(** [memset] of the words that hold the bits. *)
Definition fill_words (value : Z) (b : iree_bitmap_t) : iree_bitmap_t :=
  let n := Z.to_nat (iree_bitmap_calculate_words (bm_bit_count b)) in
  set_words (replicate n value ++ drop n (bm_words b)) b.

Definition iree_bitmap_set_all (b : iree_bitmap_t) : iree_bitmap_t := fill_words (umax 64) b.
Definition iree_bitmap_reset_all (b : iree_bitmap_t) : iree_bitmap_t := fill_words 0 b.

(** ** Searches *)

(** The scan of the words [view words[i]], where [view] is the identity or [~]. *)
Fixpoint scan_words (fuel : nat) (view : Z → Z) (words : list Z) (bit_count word_index word : Z) : option Z :=
  if word =? 0 then
    if bit_count <=? (word_index + 1) * IREE_BITMAP_BITS_PER_WORD then Some bit_count
    else
      match fuel with
      | O => None
      | S fuel => scan_words fuel view words bit_count (word_index + 1) (view (word_at words (word_index + 1)))
      end
  else Some (iree_min (word_index * IREE_BITMAP_BITS_PER_WORD + IREE_FFS_U64 word) bit_count).

Definition find_next (view : Z → Z) (words : list Z) (bit_count bit_offset : Z) : option Z :=
  if bit_count <=? bit_offset then Some bit_count
  else
    let word_mask := BIT_PREFIX_WORD_MASK bit_offset in
    let word_index := BIT_OFFSET_TO_WORD_INDEX bit_offset in
    scan_words (length words) view words bit_count word_index (Z.land (view (word_at words word_index)) word_mask).

Definition iree_bitmap_find_next_set_bit (words : list Z) (bit_count bit_offset : Z) : option Z :=
  find_next (λ w, w) words bit_count bit_offset.
Definition iree_bitmap_find_next_unset_bit (words : list Z) (bit_count bit_offset : Z) : option Z :=
  find_next (unot 64) words bit_count bit_offset.

Definition iree_bitmap_find_first_set (b : iree_bitmap_t) (bit_offset : Z) : option Z :=
  iree_bitmap_find_next_set_bit (bm_words b) (bm_bit_count b) bit_offset.
Definition iree_bitmap_find_first_unset (b : iree_bitmap_t) (bit_offset : Z) : option Z :=
  iree_bitmap_find_next_unset_bit (bm_words b) (bm_bit_count b) bit_offset.

Fixpoint unset_span_loop (fuel : nat) (b : iree_bitmap_t) (bit_offset bit_length : Z) : option Z :=
  match fuel with
  | O => None
  | S fuel =>
      bit_index ← iree_bitmap_find_next_unset_bit (bm_words b) (bm_bit_count b) bit_offset;
      let bit_end := bit_index +64 bit_length in
      if bm_bit_count b <? bit_end then Some (bm_bit_count b)
      else
        next_index ← iree_bitmap_find_next_set_bit (bm_words b) bit_end bit_index;
        if next_index <? bit_end then unset_span_loop fuel b (next_index +64 1) bit_length
        else Some (iree_min bit_index (bm_bit_count b))
  end.

Definition iree_bitmap_find_first_unset_span (b : iree_bitmap_t) (bit_offset bit_length : Z) : option Z :=
  unset_span_loop (S (Z.to_nat (bm_bit_count b))) b bit_offset bit_length.

(** ** The set of bits *)

Record bitmap_ok (b : iree_bitmap_t) : Prop := {
  bo_words : words_ok (bm_words b);
  bo_count : 0 <= bm_bit_count b <= bit_size (bm_words b);
  bo_size : bit_size (bm_words b) < 2 ^ 63;
}.

Abbreviation member b i := (bit_at (bm_words b) i).

Lemma land_63 i : 0 <= i → Z.land i (IREE_BITMAP_BITS_PER_WORD - 1) = i mod 64.
Proof. intros. change (IREE_BITMAP_BITS_PER_WORD - 1) with (2 ^ 6 - 1). by rewrite land_ones_mod by lia. Qed.

Lemma bitmap_test_eq b i : 0 <= i → iree_bitmap_test b i = member b i.
Proof.
  intros Hi. unfold iree_bitmap_test, bit_at. rewrite land_63 by done.
  change (BIT_OFFSET_TO_WORD_INDEX i) with (i / 64). set (w := word_at _ _).
  rewrite Z.land_comm. change 1 with (2 ^ 1 - 1) at 1. rewrite land_ones_mod by lia.
  rewrite <- Z.bit0_mod, Z.shiftr_spec by lia. rewrite Z.add_0_l. by destruct (Z.testbit w (i mod 64)).
Qed.

(** ** Spans *)

Lemma prefix_mask_testbit i k : 0 <= i → 0 <= k < 64 → Z.testbit (BIT_PREFIX_WORD_MASK i) k = (i mod 64 <=? k).
Proof.
  intros Hi Hk. unfold BIT_PREFIX_WORD_MASK. rewrite land_63 by done. pose proof (index_split i) as [_ ?].
  rewrite ushl_testbit by lia. rewrite (proj2 (Z.ltb_lt k 64)) by lia. simpl. unfold umax.
  destruct (Z.leb_spec (i mod 64) k); [rewrite ones_testbit by lia; lia|by rewrite Z.testbit_neg_r by lia].
Qed.

Lemma suffix_mask_testbit i k :
  0 <= i < 2 ^ 64 → i mod 64 ≠ 0 → 0 <= k < 64 → Z.testbit (BIT_SUFFIX_WORD_MASK i) k = (k <? i mod 64).
Proof.
  intros Hi Hne Hk. unfold BIT_SUFFIX_WORD_MASK. rewrite land_63 by (apply Z.mod_pos_bound; lia).
  pose proof (index_split i) as [_ ?].
  assert ((0 -64 i) mod 64 = 64 - i mod 64) as ->.
  { assert (i ≠ 0) by (intros ->; done). pose proof (index_split i) as [Ei _].
    assert (0 -64 i = 2 ^ 64 - i) as -> by (symmetry; apply (Z.mod_unique (0 - i) (2 ^ 64) (-1)); lia).
    symmetry. apply (Z.mod_unique (2 ^ 64 - i) 64 (2 ^ 58 - i / 64 - 1)); lia. }
  rewrite Z.shiftr_spec by lia. unfold umax. rewrite ones_testbit by lia.
  destruct (Z.ltb_spec (k + (64 - i mod 64)) 64), (Z.ltb_spec k (i mod 64)); lia || done.
Qed.

(** Bitwise application of a mask. *)
Class MaskOp (apply : Z → Z → Z) (op : bool → bool → bool) : Prop := {
  mo_testbit mask word k : 0 <= k < 64 →
    Z.testbit (apply mask word) k = op (Z.testbit mask k) (Z.testbit word k);
  mo_width mask word : in_width 64 mask → in_width 64 word → in_width 64 (apply mask word);
  mo_false b : op false b = b;
}.

#[export] Instance or_mask_op : MaskOp or_mask orb.
Proof.
  split; [|by intros; apply lor_in_width|done]. intros. unfold or_mask. by rewrite Z.lor_spec, orb_comm.
Qed.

════

> [EXERCISE GOAL]: All lines in the data above from the one with "rewrite Z.land_comm. change" through the one with "intros Hi Hk." must be repeated exactly, and no others.

> [WRITTEN ANSWER]:
  rewrite Z.land_comm. change 1 with (2 ^ 1 - 1) at 1. rewrite land_ones_mod by lia.
  rewrite <- Z.bit0_mod, Z.shiftr_spec by lia. rewrite Z.add_0_l. by destruct (Z.testbit w (i mod 64)).
Qed.

(** ** Spans *)

Lemma prefix_mask_testbit i k : 0 <= i → 0 <= k < 64 → Z.testbit (BIT_PREFIX_WORD_MASK i) k = (i mod 64 <=? k).
Proof.
  intros Hi Hk. unfold BIT_PREFIX_WORD_MASK. rewrite land_63 by done. pose proof (index_split i) as [_ ?].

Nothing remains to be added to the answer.